Material provided:
Lemma cwp_otel_events {EE : ExportEnv} {Bd : Type} {AB : ArrowBatchBuilder Bd} D0 w events w1 :
  psch_use_otel && psch_otel_arrow_passthrough = false → psch_batch_max < 2 ^ 31 →
  took w events → at_work (length events) 0 (λ x, halted D0 [] x ∧ stub_ x = true) w w1 →
  cwp (export_events events) (delivered_rows D0 w)
    (λ _ w', at_work (length events) 0 (halted D0 events) w w') w1.
Proof.
  intros Hpath Hmax Ht Hw. destruct (aw_exp _ _ _ _ _ Hw) as (x & Hx & (chunks & (Hi & Hd & Hc) & Hp & _) & Hst).
  pose proof (chunks_nil _ _ _ Hc Hp) as ->. rewrite app_nil_r in Hd. destruct Hi as [Hf Hlim].
  destruct (Hlim Hst) as [HR HB]. set (R := max_chunk_records_ x) in *. set (B := max_chunk_bytes_ x) in *.
  assert (at_work (length events) 0 (fresh D0 R B) w w1) as Hw1.
  { constructor; [apply Hw|]. by exists x. }
  assert (∀ x, stopped D0 R B events x → halted D0 events x) as Hstop.
  { intros y (ks & chunks & Hs & Hpre & Htr). exists chunks. split_and!; [by eapply sent_accepted|done|auto]. }
  unfold export_events. rewrite Hpath. apply cwp_bind, cwp_lift.
  eapply wp_mono; [| |exact (wp_stats_otel D0 R B HR HB _ _ _ events _ Hw1)]; [|done].
  intros ok w2 Hw2. destruct ok; cbn [negb].
  2: { apply cwp_ret. destruct (aw_exp _ _ _ _ _ Hw2) as (y & Hy & ks & chunks & Hs & Hpre & Htr).
       exists events, chunks, 0. split_and!; [done| |done|by left|right; auto].
       constructor; [apply Hw2|]. exists y. split; [done|]. by eapply sent_accepted. }
  set (Post := λ (ok : bool) y, ∃ ks chunks, sent D0 R B ks chunks y ∧
    if ok then concat chunks = events else concat chunks `prefix_of` events ∧ trouble).
  eapply cwp_mono; [| |apply (cwp_commit_with (between D0 R B (map fst export_columns) events) (λ _, False) Post); [|exact Hw2]].
  - intros r w3 (ok & Hw3). destruct (aw_exp _ _ _ _ _ Hw3) as (y & Hy & (ks & chunks & Hs & Hok) & ->).
    assert (concat chunks `prefix_of` events) as Hpre by (destruct ok; [by rewrite Hok|apply Hok]).
    assert (NumExported y = total chunks) as Hn.
    { simpl. rewrite (se_count _ _ _ _ _ _ Hs). apply i32_small. pose proof (total_prefix _ _ Hpre).
      assert (Z.of_nat (length events) < 2 ^ 31); [|lia]. apply took_size in Ht. unfold batch_size in Ht. lia. }
    exists events, chunks, (if ok then NumExported y else 0). split_and!; [done| |done|by right|].
    + constructor; [apply Hw3|]. exists y. split; [done|]. by eapply sent_accepted.
    + destruct ok; [left|right]; [|by destruct Hok; auto]. rewrite Hn. unfold total. by rewrite Hok.
  - intros ex w3 Hw3. by destruct (aw_exp _ _ _ _ _ Hw3) as (y & _ & []).
  - intros y r y' msgs Hy. simpl. pose proof (commit_ok D0 R B _ events y Hy) as Hcm.
    destruct (commit y) as [[ok y1] msgs1]. intros [= <- <- <-]. exists (map fst export_columns).
    destruct ok; destruct Hcm as (chunks & Hs & Hrest); by exists chunks.
Qed.

Lemma wp_export_otel {EE : ExportEnv} {Bd : Type} {AB : ArrowBatchBuilder Bd}
    (Stopped : list PschEvent → OT → Prop) (Q : Z → W → Prop) stack w x :
  worker_ok w → w_exporter w = Some x → idle x → text_buffers stack →
  (∀ y, Stopped [] y ↔ halted (delivered x) [] y) →
  (∀ events w', took w events → at_work (length events) 0 (Stopped events) w w' → Q 0 w') →
  (∀ events w1, took w events →
     at_work (length events) 0 (λ y, halted (delivered x) [] y ∧ stub_ y = true) w w1 →
     cwp (export_events events) Q (λ _ w', at_work (length events) 0 (Stopped events) w w') w1) →
  wp (PschExportBatch stack) Q (λ _, False) w.
Proof.
  intros Hw Hx Hi Hb Hnil Hstop Hrun.
  apply (wp_export_with (λ y, halted (delivered x) [] y ∧ stub_ y = true) Stopped); try done.
  - intros y Hy. by rewrite <- Hnil.
  - intros y [Hy _]. by apply Hnil.
  - intros y r y' msgs Hy%Hnil. simpl. destruct (establish y) as [ok y1] eqn:He. intros [= <- <- <-].
    destruct (establish_ok _ _ _ _ Hy He) as [Hy1 Hs]. destruct ok; [done|by apply Hnil].
  - intros events w1 _. apply Hrun.
  - constructor; [apply Hw|]. exists x. split; [done|]. apply Hnil. exists []. split; [|by auto].
    split; [done|]. by rewrite app_nil_r.
Qed.

(** ** The Arrow path *)

Section arrow.
Context {AR : Arrow.ArrowLib} {EE : ExportEnv}.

What the task asks: Copy every line from the records above that contains the string "ArrowBatchBuilder".

Problem solution:
Lemma cwp_otel_events {EE : ExportEnv} {Bd : Type} {AB : ArrowBatchBuilder Bd} D0 w events w1 :
Lemma wp_export_otel {EE : ExportEnv} {Bd : Type} {AB : ArrowBatchBuilder Bd}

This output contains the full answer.